C’est en fait un certain art de vivre populaire qui s’est érodé. Il était lié au mouvement ouvrier et au monde paysan dont nous conservons les images dans les mémoires comme une sorte d’horizon indépassable. À l’heure du changement et de la mondialisation, l’attachement à un passé idéalisé demeure présent, faute d’une vision positive de l’avenir. Fuite en avant moderniste et retour nostalgique sur le passé s’alimentent l’une et l’autre dans une France qui a le plus grand mal à écrire une nouvelle page de son histoire. La « fin du village » est le microcosme et le miroir du mal-être français.
Nous vivons dans une société bavarde qui se paie de mots, pratique la langue caoutchouc de la communication et du management qui recouvre la réalité pour mieux la mettre à distance et la neutraliser. Dans ce livre, je me suis immergé dans la vie quotidienne des habitants, j’ai voulu montrer, au plus près des réalités, le fossé existant entre les mentalités et la culture propre à certaines couches sociales qui vivent dans l’entre-soi, diffusent de nouvelles conceptions de l’être humain et de la vie en société qui me paraissent problématiques. Mais il existe aussi des « réserves d’humanité » qui perdurent chez ceux qui se trouvent confrontés à l’épreuve du réel, vivent en dehors des modes et des nouveaux prêt-à-penser. Ce livre se présente comme un grand récit sociologique et historique qui veut renouer le fil entre les générations. L’histoire n’a pas dit son dernier mot.
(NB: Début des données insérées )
(** * gulpfile.js: configuration, task pipelines and task sequencing

    A shallow embedding of the build configuration of the static-site
    boilerplate.  The gulpfile computes an environment flag and a port from
    [process.env], builds path strings from two directory names, and
    registers ten gulp tasks whose stage lists branch on the flag.  The
    behaviour of the libraries the file calls (run-sequence, the gulp 3
    orchestrator, the glob matcher behind [gulp.src], [del], gulp-notify)
    is modelled by small executable definitions, each introduced where it is
    first needed and labelled as the contract of that library. *)

From Stdlib Require Import ZArith Ascii String List Bool Lia.
From stdpp Require Import base option list strings gmap fin_maps.

Open Scope string_scope.
Open Scope list_scope.

(* ===================================================================== *)
(** ** JavaScript values that occur in the configuration *)
(* ===================================================================== *)

Module Js.

(** The values the gulpfile reads from [process.env] or writes as
    literals: [undefined], strings, numbers and booleans. *)
Inductive value : Type :=
| Undefined
| Str (s : string)
| Num (n : Z)
| Bool (b : bool).

(** ToBoolean on these values: [undefined], the empty string, [0] and
    [false] are falsy. *)
Definition truthy (v : value) : bool :=
  match v with
  | Undefined => false
  | Str s => negb (String.eqb s "")
  | Num n => negb (Z.eqb n 0)
  | Bool b => b
  end.

(** [a || b]. *)
Definition or (a b : value) : value := if truthy a then a else b.

(** [a === b]: no coercion, so values of different types are never equal. *)
Definition strict_eq (a b : value) : bool :=
  match a, b with
  | Undefined, Undefined => true
  | Str s, Str t => String.eqb s t
  | Num n, Num m => Z.eqb n m
  | Bool x, Bool y => Bool.eqb x y
  | _, _ => false
  end.

(** [process.env]: a map from names to strings; a name that is not set
    reads as [undefined]. *)
Definition env_get (env : gmap string string) (k : string) : value :=
  match env !! k with
  | Some s => Str s
  | None => Undefined
  end.

End Js.

(* ===================================================================== *)
(** ** Configuration *)
(* ===================================================================== *)

(** [const isProd = process.env.NODE_ENV === 'production';] *)
Definition isProd (env : gmap string string) : bool :=
  Js.strict_eq (Js.env_get env "NODE_ENV") (Js.Str "production").

(** [const dirs = { entry: 'src', output: 'build' };] *)
Record dirs_t : Type := { entry : string; output : string }.

Definition dirs : dirs_t := {| entry := "src"; output := "build" |}.

(** The first argument of [gulp.src] and [gulp.watch]: one glob, or an
    array of globs. *)
Inductive globs : Type :=
| One (g : string)
| Many (gs : list string).

Definition glob_list (g : globs) : list string :=
  match g with
  | One s => [s]
  | Many l => l
  end.

(** [g[i]] for an array of globs. *)
Definition glob_at (g : globs) (i : nat) : option globs :=
  match g with
  | One _ => None
  | Many l => One <$> l !! i
  end.

(** One entry of [paths]: [src] is a single glob for views, media and
    styles and an array of globs for scripts. *)
Record path_entry : Type := { src : globs; dest : string }.

Record paths_t : Type := {
  p_views : path_entry;
  p_media : path_entry;
  p_styles : path_entry;
  p_scripts : path_entry
}.

(** [const paths = { ... }], the template literals written as
    concatenations with [dirs.entry] and [dirs.output]. *)
Definition paths : paths_t := {|
  p_views := {| src := One (entry dirs +:+ "/views/**/*");
                dest := output dirs |};
  p_media := {| src := One (entry dirs +:+ "/media/**/*.+(gif|jpg|jpeg|png|svg)");
                dest := output dirs +:+ "/static/media" |};
  p_styles := {| src := One (entry dirs +:+ "/styles/**/*.+(css|scss)");
                 dest := output dirs +:+ "/static/styles" |};
  p_scripts := {| src := Many [entry dirs +:+ "/scripts/**/*.js";
                               "!" +:+ entry dirs +:+ "/scripts/**/*.module.js"];
                  dest := output dirs +:+ "/static/scripts" |}
|}.

(** The four asset-processing tasks and the six other registered tasks. *)
Inductive task : Type :=
| views | media | styles | scripts
| serve | views_watch | scripts_watch | watch | clean | default.

Global Instance task_eq_dec : EqDecision task.
Proof. solve_decision. Defined.

(** The name under which [gulp.task] registers each task. *)
Definition task_name (t : task) : string :=
  match t with
  | views => "views" | media => "media" | styles => "styles"
  | scripts => "scripts" | serve => "serve"
  | views_watch => "views:watch" | scripts_watch => "scripts:watch"
  | watch => "watch" | clean => "clean" | default => "default"
  end.

Definition asset_tasks : list task := [views; media; styles; scripts].

(** [paths[t]] for an asset task; the other tasks have no entry. *)
Definition paths_of (t : task) : option path_entry :=
  match t with
  | views => Some (p_views paths)
  | media => Some (p_media paths)
  | styles => Some (p_styles paths)
  | scripts => Some (p_scripts paths)
  | _ => None
  end.

(** [pluginConfig.browserSync]. *)
Record browserSync_config : Type := { port : Js.value; baseDir : string }.

(** [pluginConfig.webpack], the two fields that branch on [isProd]:
    [devtool] and whether [plugins] holds the MinifyPlugin. *)
Inductive webpack_plugin : Type :=
| MinifyPlugin (removeConsole : bool).

Record webpack_config : Type := {
  devtool : string;
  loader : string;
  plugins : list webpack_plugin
}.

(** Everything the file computes once when it is loaded. *)
Record config : Type := {
  c_isProd : bool;
  c_browserSync : browserSync_config;
  c_webpack : webpack_config
}.

(** Loading the gulpfile under an environment: the top-level [const]
    declarations, evaluated in order. *)
Definition load (env : gmap string string) : config :=
  let prod := isProd env in
  {| c_isProd := prod;
     c_browserSync :=
       {| port := Js.or (Js.env_get env "PORT") (Js.Num 3000);
          baseDir := output dirs |};
     c_webpack :=
       {| devtool := if prod then "cheap-source-map"
                     else "cheap-eval-source-map";
          loader := "babel-loader";
          plugins := if prod then [MinifyPlugin true] else [] |} |}.

(* ===================================================================== *)
(** ** Error reporting: [pluginConfig.plumber.errorHandler] *)
(* ===================================================================== *)

(** The error object a failing plugin hands to gulp-plumber. *)
Record error : Type := { e_message : string; e_plugin : string }.

(** The options object passed to [notify.onError]. *)
Record notify_options : Type := {
  o_title : string;
  o_message : string;
  o_sound : string
}.

(** What the handler does, in order: the call
    [notify.onError(opts).apply(this, args)] and [this.emit(name)]. *)
Inductive handler_effect : Type :=
| NotifyOnError (opts : notify_options) (args : list error)
| Emit (event_name : string).

(** [errorHandler(...args) { notify.onError({...}).apply(this, args);
    this.emit('end'); }] *)
Definition errorHandler (args : list error) : list handler_effect :=
  [ NotifyOnError {| o_title := "Compile Error";
                     o_message := "<%= error.message %>";
                     o_sound := "Funk" |} args;
    Emit "end" ].

(** Contract of gulp-notify: the title and message options are templates
    in which the interpolation [<%= error.message %>] stands for the
    message of the reported error; everything else is copied.  [skip]
    counts the characters of an interpolation still to be dropped. *)
Definition interpolation : string := "<%= error.message %>".

Fixpoint render_from (skip : nat) (tpl : string) (e : error) : string :=
  match tpl with
  | EmptyString => EmptyString
  | String ch rest =>
      match skip with
      | S k => render_from k rest e
      | O =>
          if String.prefix interpolation tpl
          then e_message e +:+ render_from (String.length interpolation - 1) rest e
          else String ch (render_from 0 rest e)
      end
  end.

Definition render (tpl : string) (e : error) : string := render_from 0 tpl e.

(** The desktop notification gulp-notify shows for one reported error. *)
Record notification : Type := {
  n_title : string;
  n_message : string;
  n_sound : string
}.

Definition notification_of (opts : notify_options) (e : error) : notification :=
  {| n_title := render (o_title opts) e;
     n_message := render (o_message opts) e;
     n_sound := o_sound opts |}.

(** The desktop notifications shown and the events emitted on the
    stream when the handler runs (what gulp-notify writes to the console
    is left out). *)
Inductive observation : Type :=
| Notified (n : notification)
| Emitted (event_name : string).

(** Contract of the reporter that [notify.onError] returns: applied to
    a stream and an error, it hands the notification for that error to
    the notifier and then ends the stream itself
    ([self.emit && self.emit('end')]).  The handler's own [this.emit]
    is one more event on the same stream. *)
Definition observe (eff : handler_effect) : list observation :=
  match eff with
  | NotifyOnError opts args =>
      map (fun e => Notified (notification_of opts e)) (firstn 1 args)
      ++ [Emitted "end"]
  | Emit name => [Emitted name]
  end.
Propos recueillis par Galaad Wilgos.
(1) Edgar Morin, « La Commune étudiante », Mai 68 : la Brèche. Premières réflexions sur les événements, Fayard, Paris, 1968, p. 26.
(2) Ibid.
(3) Paul Yonnet, « Rock, pop, punk. Masques et vertiges du peuple adolescent », Le Débat, n° 25, mai 1983, repris dans Jeux, modes et masses, Gallimard, Paris 1985.
(4) Friedrich Nietzsche, Le Nihilisme européen, Kimé, Paris, 1997, p. 43.
(5) Hannah Arendt, La crise de la culture, édition Gallimard, Folio essais, 1989, p. 249.
(6) Paul Ricœur, Identité narrative et communauté historique, Les Cahiers de Politique Autrement, octobre 1994.